- Directed by: Spencer Gordon Bennet Fred C. Brannon
- Written by: Royal Cole Albert DeMond Basil Dickey Lynn Perkins Joseph Poland Barney Sarecky
- Produced by: Ronald Davidson
- Starring: Dennis Moore Linda Stirling Roy Barcroft James Craven Bud Geary John Davidson
- Cinematography: Bud Thackery
- Music by: Mort Glickman
- Distributed by: Republic Pictures
- Release dates: October 6, 1945 (U.S. serial); March 25, 1957 (U.S. re-release); 1966 (U.S. TV);
- Running time: 15 chapters (209 minutes) (serial) 100 minutes (TV)
- Country: United States
- Language: English
- Budget: $160,057 (negative cost: $183,803)
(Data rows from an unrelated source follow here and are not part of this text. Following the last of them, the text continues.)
(* ===== verification/Transport.v ===== *)
(** * Transport: the two transports behind one reader and one writer interface
    ([src/transport.rs])

    What a socket or a peer does is an oracle: the bytes a read returns, the
    messages a WebSocket stream yields, how far a write gets.  The classes
    [TransportReader] and [TransportWriter] are the source's traits with the
    contract the relay relies on; the TCP and WebSocket types implement both. *)

From S2P Require Import Prelude Text.

Inductive IoError : Type :=
| SocketError
| WsReadError
| WsSendError
| WsCloseError
| WsShutdownError.

#[export] Instance IoError_eq_dec : EqDecision IoError.
Proof. solve_decision. Defined.

(** ** Readers *)

(** One call: the oracle is what the inner stream has to give. *)
Class TransportReader (R I : Type) : Type := {
  read_data : R -> I -> result IoError bytes * R;
}.

(** TCP: [buffer] is reused across reads, [cap] bytes are reserved for each. *)
Record TcpReader : Type := { buffer : bytes; cap : nat }.

Definition TcpReader_new (buf_size : nat) : TcpReader := {| buffer := []; cap := buf_size |}.

(** [inner] is what [read_buf] puts into the spare room, of at least [cap] bytes. *)
Definition tcp_read_data (r : TcpReader) (inner : result IoError bytes)
    : result IoError bytes * TcpReader :=
  match inner with
  | Err e => (Err e, r)
  | Ok got =>
      let filled := buffer r ++ got in
      if length got =? 0 then (Ok [], {| buffer := filled; cap := cap r |})
      else (Ok filled, {| buffer := []; cap := cap r |})
  end.

#[export] Instance tcp_reader : TransportReader TcpReader (result IoError bytes) :=
  {| read_data := tcp_read_data |}.

(** tungstenite's message type, which the WebSocket reader takes apart. *)
Inductive Message : Type :=
| Binary (data : bytes)
| TextMessage (text : str)
| Ping (data : bytes)
| Pong (data : bytes)
| CloseMessage
| Frame.

(** The inner stream: the items still to come; past the last, [next()] is [None]. *)
Definition WsStream : Type := list (result IoError Message).

Fixpoint ws_read_data (inner : WsStream) : result IoError bytes * WsStream :=
  match inner with
  | [] => (Ok [], [])
  | Err e :: inner' => (Err WsReadError, inner')
  | Ok msg :: inner' =>
      match msg with
      | Binary data => if decide (data = []) then ws_read_data inner' else (Ok data, inner')
      | TextMessage text => if decide (text = []) then ws_read_data inner' else (Ok text, inner')
      | CloseMessage => (Ok [], inner')
      | Ping _ | Pong _ | Frame => ws_read_data inner'
      end
  end.

#[export] Instance ws_reader : TransportReader WsStream unit :=
  {| read_data r _ := ws_read_data r |}.

(** ** Writers *)

(** How a write ends: completely, after some bytes, or in the flush that follows. *)
Inductive WriteOutcome : Type :=
| Written
| Broken (sent : nat)
| FlushFailed.

Class TransportWriter (W : Type) : Type := {
  write_data : W -> bytes -> WriteOutcome -> result IoError unit * W;
  send_eof : W -> bool -> result IoError unit * W;
  shutdown : W -> bool -> result IoError unit * W;
  (** The bytes handed to the peer. *)
  wire : W -> bytes;
  (** The peer has been told that no more bytes follow. *)
  half_closed : W -> bool;
}.

Class TransportWriterLaws {W} (T : TransportWriter W) : Prop := {
  write_ok w data o u w' : write_data w data o = (Ok u, w') -> wire w' = wire w ++ data;
  write_any w data o r w' : write_data w data o = (r, w') ->
    wire w `prefix_of` wire w' /\ wire w' `prefix_of` wire w ++ data;
  write_done w data : fst (write_data w data Written) = Ok tt;
  write_half_closed w data o : half_closed (snd (write_data w data o)) = half_closed w;
  eof_ok w ok u w' : send_eof w ok = (Ok u, w') -> half_closed w' = true;
  eof_wire w ok : wire (snd (send_eof w ok)) = wire w;
  eof_done w : fst (send_eof w true) = Ok tt;
  shutdown_wire w ok : wire (snd (shutdown w ok)) = wire w;
}.

(** TCP: the bytes accepted by the kernel and whether the write half is shut. *)
Record TcpWriter : Type := { tcp_wire : bytes; tcp_fin : bool }.

Definition tcp_write_data (w : TcpWriter) (data : bytes) (o : WriteOutcome)
    : result IoError unit * TcpWriter :=
  match o with
  | Written => (Ok tt, {| tcp_wire := tcp_wire w ++ data; tcp_fin := tcp_fin w |})
  | Broken sent =>
      (Err SocketError, {| tcp_wire := tcp_wire w ++ take sent data; tcp_fin := tcp_fin w |})
  | FlushFailed =>
      (Err SocketError, {| tcp_wire := tcp_wire w ++ data; tcp_fin := tcp_fin w |})
  end.

(** [AsyncWriteExt::shutdown]: the FIN that both operations send. *)
Definition tcp_shutdown (w : TcpWriter) (ok : bool) : result IoError unit * TcpWriter :=
  if ok then (Ok tt, {| tcp_wire := tcp_wire w; tcp_fin := true |}) else (Err SocketError, w).

Definition tcp_send_eof (w : TcpWriter) (ok : bool) : result IoError unit * TcpWriter :=
  tcp_shutdown w ok.

#[export] Instance tcp_writer : TransportWriter TcpWriter := {|
  write_data := tcp_write_data;
  send_eof := tcp_send_eof;
  shutdown := tcp_shutdown;
  wire := tcp_wire;
  half_closed := tcp_fin;
|}.

(** WebSocket: the messages sent, and whether the sink is closed. *)
Record WsWriter : Type := { ws_sent : list Message; ws_closed : bool }.

Definition ws_send (w : WsWriter) (m : Message) : WsWriter :=
  {| ws_sent := ws_sent w ++ [m]; ws_closed := ws_closed w |}.

Definition ws_write_data (w : WsWriter) (data : bytes) (o : WriteOutcome)
    : result IoError unit * WsWriter :=
  match o with
  | Written => (Ok tt, ws_send w (Binary data))
  | Broken _ => (Err WsSendError, w)
  | FlushFailed => (Err WsSendError, ws_send w (Binary data))
  end.

Definition ws_send_eof (w : WsWriter) (ok : bool) : result IoError unit * WsWriter :=
  if ok then (Ok tt, ws_send w CloseMessage) else (Err WsCloseError, w).

Definition ws_shutdown (w : WsWriter) (ok : bool) : result IoError unit * WsWriter :=
  if ok then (Ok tt, {| ws_sent := ws_sent w; ws_closed := true |}) else (Err WsShutdownError, w).

Definition message_payload (m : Message) : bytes :=
  match m with Binary data => data | TextMessage text => text | _ => [] end.

Definition is_close (m : Message) : bool :=
  match m with CloseMessage => true | _ => false end.

#[export] Instance ws_writer : TransportWriter WsWriter := {|
  write_data := ws_write_data;
  send_eof := ws_send_eof;
  shutdown := ws_shutdown;
  wire w := concat (message_payload <$> ws_sent w);
  half_closed w := existsb is_close (ws_sent w) || ws_closed w;
|}.

(** ** The contract *)

Lemma take_prefix {A} n (l : list A) : take n l `prefix_of` l.
Proof. exists (drop n l). by rewrite take_drop. Qed.

#[export] Instance tcp_writer_laws : TransportWriterLaws tcp_writer.
Proof.
  split; simpl.
  - intros w data [] u w'; simpl; intros; by simplify_eq.
  - intros w data [] r w'; simpl; intros; simplify_eq/=;
      (split; [by apply prefix_app_r|]); auto using prefix_app, take_prefix.
  - done.
  - by intros w data [].
  - intros w [] u w'; simpl; intros; by simplify_eq.
  - by intros w [].
  - done.
  - by intros w [].
Qed.

Lemma ws_send_wire w m :
  concat (message_payload <$> ws_sent (ws_send w m)) =
  concat (message_payload <$> ws_sent w) ++ message_payload m.
Proof. unfold ws_send. cbn [ws_sent]. rewrite fmap_app. apply concat_snoc. Qed.

#[export] Instance ws_writer_laws : TransportWriterLaws ws_writer.
Proof.
  split; cbn [wire half_closed write_data send_eof shutdown ws_writer].
  - intros w data [] u w'; simpl; intros; simplify_eq. by rewrite ws_send_wire.
  - intros w data [] r w'; simpl; intros; simplify_eq; rewrite ?ws_send_wire;
      cbn [message_payload]; split; eauto using prefix_app_r.
  - done.
  - intros w data []; cbn [ws_write_data snd ws_send ws_sent ws_closed]; try done;
      by rewrite existsb_app, orb_false_r.
  - intros w [] u w'; simpl; intros; simplify_eq/=. by rewrite existsb_app, orb_true_r.
  - intros w []; cbn [ws_send_eof snd]; [|done]. rewrite ws_send_wire. apply app_nil_r.
  - done.
  - by intros w [].
Qed.

(** ** Reading a stream to its end *)

(** TCP: every call from a fresh reader hands off exactly what the socket gave, and
    leaves it fresh; an empty chunk is the socket's end. *)
Lemma tcp_read_exact r got res r' :
  buffer r = [] -> tcp_read_data r (Ok got) = (res, r') ->
  res = Ok got /\ buffer r' = [] /\ cap r' = cap r.
Proof.
  intros Hb. unfold tcp_read_data. rewrite Hb. cbn [app].
  destruct (length got =? 0) eqn:E; intros ?; simplify_eq/=; [|done].
  by apply Nat.eqb_eq, length_zero_iff_nil in E as ->.
Qed.

(** What a WebSocket peer says, message by message, up to its close. *)
Fixpoint ws_data (inner : WsStream) : list bytes :=
  match inner with
  | [] => []
  | Err _ :: _ => []
  | Ok CloseMessage :: _ => []
  | Ok m :: inner' =>
      if decide (message_payload m = []) then ws_data inner'
      else match m with
           | Binary d | TextMessage d => d :: ws_data inner'
           | _ => ws_data inner'
           end
  end.

(** Repeated reads: the chunks before the first empty one, or the error. *)
Fixpoint ws_read_all (fuel : nat) (inner : WsStream) : option (result (list bytes) (list bytes)) :=
  match fuel with
  | 0 => None
  | S fuel' =>
      match ws_read_data inner with
      | (Ok [], _) => Some (Ok [])
      | (Err _, _) => Some (Err [])
      | (Ok data, inner') =>
          r ← ws_read_all fuel' inner';
          Some (match r with Ok l => Ok (data :: l) | Err l => Err (data :: l) end)
      end
  end.

Definition chunks_of (r : result (list bytes) (list bytes)) : list bytes :=
  match r with Ok l => l | Err l => l end.

(** One read consumes at least one item, or the stream is at its end. *)
Lemma ws_read_data_shorter inner data inner' :
  ws_read_data inner = (Ok data, inner') -> data <> [] -> length inner' < length inner.
Proof.
  induction inner as [|[m|e] inner IH]; simpl; intros H Hd; simplify_eq.
  destruct m as [d|d|d|d| |]; try case_decide; simplify_eq; try (specialize (IH H Hd)); lia.
Qed.

Lemma ws_read_data_chunk inner data inner' :
  ws_read_data inner = (Ok data, inner') -> data <> [] ->
  ws_data inner = data :: ws_data inner'.
Proof.
  induction inner as [|[m|e] inner IH]; simpl; intros H Hd; simplify_eq.
  destruct m as [d|d|d|d| |]; simpl in *; repeat case_decide; simplify_eq; auto.
Qed.

Lemma ws_read_data_stop inner inner' :
  ws_read_data inner = (Ok [], inner') -> ws_data inner = [].
Proof.
  induction inner as [|[m|e] inner IH]; simpl; intros H; simplify_eq; [done|].
  destruct m as [d|d|d|d| |]; simpl in *; repeat case_decide; simplify_eq; auto.
Qed.

Lemma ws_read_data_error inner e inner' :
  ws_read_data inner = (Err e, inner') -> ws_data inner = [] /\ e = WsReadError.
Proof.
  induction inner as [|[m|e'] inner IH]; simpl; intros H; simplify_eq; [|done].
  destruct m as [d|d|d|d| |]; simpl in *; repeat case_decide; simplify_eq; auto.
Qed.

(** Where the first of close, error and end of stream is a clean one. *)
Fixpoint ws_clean (inner : WsStream) : bool :=
  match inner with
  | [] => true
  | Err _ :: _ => false
  | Ok CloseMessage :: _ => true
  | Ok _ :: inner' => ws_clean inner'
  end.

Lemma ws_read_data_clean inner r inner' :
  ws_read_data inner = (r, inner') ->
  match r with
  | Ok [] => ws_clean inner = true
  | Ok _ => ws_clean inner = ws_clean inner'
  | Err _ => ws_clean inner = false
  end.
Proof.
  induction inner as [|[m|e'] inner IH]; simpl; intros H; simplify_eq; try done.
  destruct m as [d|d|d|d| |]; simpl in *; repeat case_decide; simplify_eq; first [exact (IH H) | done | by destruct d].
Qed.

(** ** Property *)

(** Reading a WebSocket to its end terminates and yields exactly the peer's
    non-empty data messages in order, ending cleanly exactly when the stream closed
    or ended before any error; empty data frames and keep-alives are never taken
    for the end of the stream. *)
Theorem ws_read_all_exact (inner : WsStream) :
  exists r, ws_read_all (S (length inner)) inner = Some r /\
    chunks_of r = ws_data inner /\ is_ok r = ws_clean inner /\
    Forall (fun d => d <> []) (chunks_of r).
Proof.
  assert (forall n, length inner <= n -> exists r, ws_read_all (S n) inner = Some r /\
    chunks_of r = ws_data inner /\ is_ok r = ws_clean inner /\
    Forall (fun d => d <> []) (chunks_of r)) as H; [|by apply H].
  intros n. revert inner. induction n as [n IH] using lt_wf_ind. intros inner Hle.
  destruct (ws_read_data inner) as [[d|e] inner'] eqn:E;
    pose proof (ws_read_data_clean _ _ _ E) as Hc; cbn [ws_read_all]; rewrite E.
  - destruct d as [|c d].
    + exists (Ok []). rewrite (ws_read_data_stop _ _ E). by repeat constructor.
    + pose proof (ws_read_data_shorter _ _ _ E ltac:(done)) as Hs.
      destruct n as [|n]; [lia|].
      destruct (IH n ltac:(lia) inner' ltac:(lia)) as (r & -> & Hr & Hok & Hne).
      rewrite (ws_read_data_chunk _ _ _ E ltac:(done)). simpl.
      eexists. split; [reflexivity|]. destruct r; simpl in *; subst;
        split_and!; try congruence; by constructor.
  - exists (Err []). rewrite (proj1 (ws_read_data_error _ _ _ E)). by repeat constructor.
Qed.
= The Purple Monster Strikes =

1945 film by Fred C. Brannon, Spencer Gordon Bennet

The Purple Monster Strikes is a 1945 Republic Movie serial. It was also released as a Century 66 television film under the title D-Day on Mars (1966).
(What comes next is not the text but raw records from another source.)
(** The hand and the queue move together when a sample is taken. *)
Lemma hand_take p : hand (if decide (p = []) then BHalfClosing else BWriting p) = [p].
Proof. case_decide; subst; done. Qed.

Lemma rx_callback_closed p (st : RxState bytes) :
  is_closed (rx (rx_callback mode p st)) = is_closed (rx st).
Proof using L.
  unfold rx_callback. pose proof (try_send_closed p (rx st)) as H.
  destruct (try_send p (rx st)) as [[] c], mode; simpl in *; try done; cbn zeta.
  - by destruct (cancelled st).
  - by destruct (is_power_of_two _).
Qed.

Lemma shape_inv_init : shape_inv init.
Proof using L.
  split_and!; [simpl; intros _; by destruct (channel_new cap) as (_ & _ & ->)|done|done].
Qed.

Lemma shape_inv_step r e r' : shape_inv r -> step r e = Some r' -> shape_inv r'.
Proof using L TL.
  intros (Ho & Hsh & Hwr) Hs. unfold shape_inv, shutting_inv in *.
  destruct (bus_event e) eqn:He.
  2:{ pose proof (cancelled_monotone _ _ _ Hs) as Hm.
      apply socket_event_frame in Hs as (E1 & E2 & E3 & _); [|done]. rewrite E1, E3. auto. }
  apply bus_step_view in Hs; [|done|done].
  destruct Hs as [p Hrx Ht Hw|p Ht Hc Hcl Hcan Hw Ht'|Ht Hcan Hrx Hw Ht'|p o Ht Hw Hrx Ht'
    |ok Ht Hw _ Hc Hcan Ht'|e Hsam Hr Hcan Hend Hc Hp1 Hp2].
  - rewrite Ht, Hrx, rx_callback_closed. auto using rx_callback_cancelled.
  - rewrite Hcl, Hcan, Ht'. rewrite Ht in *. case_decide; split_and!; naive_solver.
  - rewrite Hrx, Ht'. rewrite Ht in *. auto.
  - rewrite Hrx, Ht'. rewrite Ht in *. split_and!; auto; done.
  - rewrite Ht'. done.
  - destruct (ended_bus_task _ Hend) as (-> & Hh & ? & ?). rewrite Hcan.
    split_and!; [done|done|]. intros p Hp. by rewrite Hp in Hh.
Qed.

Lemma selection_inv_init : selection_inv [] init.
Proof using L.
  exists []. simpl. rewrite app_nil_r. destruct (channel_new cap) as (-> & _).
  split_and!; try done. constructor.
Qed.

Lemma selection_inv_step es r e r' :
  shape_inv r -> selection_inv es r -> step r e = Some r' -> selection_inv (es ++ [e]) r'.
Proof using L TL.
  intros (Ho & Hsh & Hwr) (taken & Hne & Hsub & Hpre & Hrun) Hs.
  unfold selection_inv. rewrite samples_app. destruct (bus_event e) eqn:He.
  2:{ apply socket_event_frame in Hs as (E1 & E2 & E3 & _); [|done].
      rewrite E1, E2, E3, samples_bus, app_nil_r by done. eauto. }
  apply bus_step_view in Hs; [|done|done].
  destruct Hs as [p Hrx Ht Hw|p Ht Hc Hcl Hcan Hw Ht'|Ht Hcan Hrx Hw Ht'|p o Ht Hw Hrx Ht'
    |ok Ht Hw _ Hc Hcan Ht'|e Hsam Hr Hcan Hend Hc Hp1 Hp2].
  - rewrite Ht, Hrx, Hw. exists taken; split_and!; try done.
    destruct (rx_callback_any mode p (rxs r)) as [-> | ->].
    + by apply sublist_inserts_r.
    + rewrite !app_assoc in *. by apply sublist_app.
  - rewrite Hw, Ht', hand_take. rewrite Ht in *. cbn [hand] in Hsub. rewrite Hc in Hsub.
    exists taken. rewrite app_nil_r. split_and!; auto.
  - rewrite Hrx, Hw, Ht'. rewrite Ht in *. exists taken. rewrite app_nil_r. split_and!; auto.
  - rewrite Ht in *. rewrite Hrx, Hw, Ht', app_nil_r, (Hrun eq_refl). exists (taken ++ [p]).
    cbn [hand app] in *. rewrite concat_snoc, <- !app_assoc. split_and!; try done.
    apply Forall_app_2; [done|]. constructor; [by apply Hwr|done].
  - rewrite Ht in *. rewrite Hc, Ht', Hw. exists taken. rewrite app_nil_r. split_and!; try done.
    etrans; [|exact Hsub]. apply sublist_app; [done|]. by apply sublist_inserts_l.
  - destruct (ended_bus_task _ Hend) as (-> & -> & _). rewrite Hsam, Hc, app_nil_r.
    rewrite (Hrun Hr) in Hp2. destruct (bus_task r) as [|p| | | |]; try done; cbn [hand app] in *.
    + exists taken. simpl in Hp2. rewrite app_nil_r in Hp2. by split_and!.
    + exists (taken ++ [p]). rewrite concat_snoc. simpl in Hp2. rewrite app_nil_r, <- app_assoc in Hp2.
      rewrite <- app_assoc. split_and!; try done. apply Forall_app_2; [done|].
      constructor; [by apply Hwr|done].
    + exists taken. simpl in Hp2. rewrite app_nil_r in Hp2. split_and!; try done.
      etrans; [|exact Hsub]. apply sublist_app; [done|]. by apply sublist_cons.
    + exists taken. simpl in Hp2. rewrite app_nil_r in Hp2. by split_and!.
Qed.

(** *** Byte-exact mode *)

Lemma exact_inv_init : exact_inv [] init.
Proof using L.
  intros _. exists []. simpl. rewrite app_nil_r. destruct (channel_new cap) as (-> & _).
  split_and!; try done. constructor.
Qed.

Lemma exact_inv_step es r e r' :
  mode = Stream ->
  shape_inv r -> exact_inv es r -> step r e = Some r' -> exact_inv (es ++ [e]) r'.
Proof using L TL.
  intros Hmode (Ho & Hsh & Hwr) Hex Hs Hc'.
  assert (cancelled (rxs r) = false) as Hc0.
  { destruct (cancelled (rxs r)) eqn:E; [|done]. by rewrite (cancelled_monotone _ _ _ Hs E) in Hc'. }
  destruct (Hex Hc0) as (taken & Hne & Hw0 & Hcase). clear Hex. rewrite samples_app.
  destruct (bus_event e) eqn:He.
  2:{ apply socket_event_frame in Hs as (E1 & E2 & E3 & _); [|done].
      rewrite E1, E2, E3, samples_bus, app_nil_r by done. eauto. }
  apply bus_step_view in Hs; [|done|done].
  destruct Hs as [p Hrx Ht Hw|p Ht Hc Hcl Hcan Hw Ht'|Ht Hcan Hrx Hw Ht'|p o Ht Hw Hrx Ht'
    |ok Ht Hw Hhc Hc Hcan Ht'|e Hsam Hr Hcan Hend Hc Hp1 Hp2].
  - rewrite Ht, Hrx, Hw in *. exists taken. split_and!; try done.
    assert (bus_running (bus_task r) = true -> contents (rx (rx_callback mode p (rxs r))) =
      contents (rx (rxs r)) ++ [p]) as Hq.
    { intros Hr. subst mode. destruct (rx_callback_stream p (rxs r) (Ho Hr)) as (_ & _ & [[? _]|[_ ?]]);
        [done|congruence]. }
    destruct (bus_task r) as [| | | |[]|]; try done; try (rewrite Hq, Hcase by done; simpl;
      rewrite <- ?app_assoc; simpl; by rewrite <- ?app_assoc).
    destruct Hcase as [? [rest ->]]. split; [done|]. exists (rest ++ [p]). by rewrite <- app_assoc.
  - rewrite Hw, Ht'. rewrite Ht in Hcase. exists taken. rewrite hand_take, app_nil_r.
    split_and!; try done. rewrite Hcase, Hc. case_decide; done.
  - congruence.
  - rewrite Hrx, Hw, Ht', app_nil_r. rewrite Ht in *. exists (taken ++ [p]).
    rewrite concat_snoc, Hw0, Hcase, <- !app_assoc. split_and!; try done.
    apply Forall_app_2; [done|]. constructor; [by apply Hwr|done].
  - rewrite Ht in *. rewrite Ht', Hw, Hcase, app_nil_r. exists taken. split_and!; eauto.
  - congruence.
Qed.

Lemma run_shape es r : run step init es = Some r -> shape_inv r.
Proof using L TL.
  apply (run_invariant step shape_inv); [apply shape_inv_init|]. intros ???. apply shape_inv_step.
Qed.

Lemma run_selection es r : run step init es = Some r -> selection_inv es r.
Proof using L TL.
  apply (run_history_invariant step selection_inv); [apply selection_inv_init|].
  intros ?????%run_shape. by apply selection_inv_step.
Qed.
The original production title for the serial was The Purple Shadow Strikes. The sequel to this serial was the 1950 Flying Disc Man from Mars, which used much of the footage from the original.

==Plot==
Astronomer Cyrus Layton is working late one night on his new airplane design in his observatory. He witnesses what he believes is a meteorite landing in the far distance. He contacts his niece Sheila and asks her to bring Craig Foster to the observatory to help analyze his discovery; he then sets out to search for the meteorite crater. Layton instead discovers a crashed spaceship; the ship's pilot emerges and explains that he is from the planet Mars.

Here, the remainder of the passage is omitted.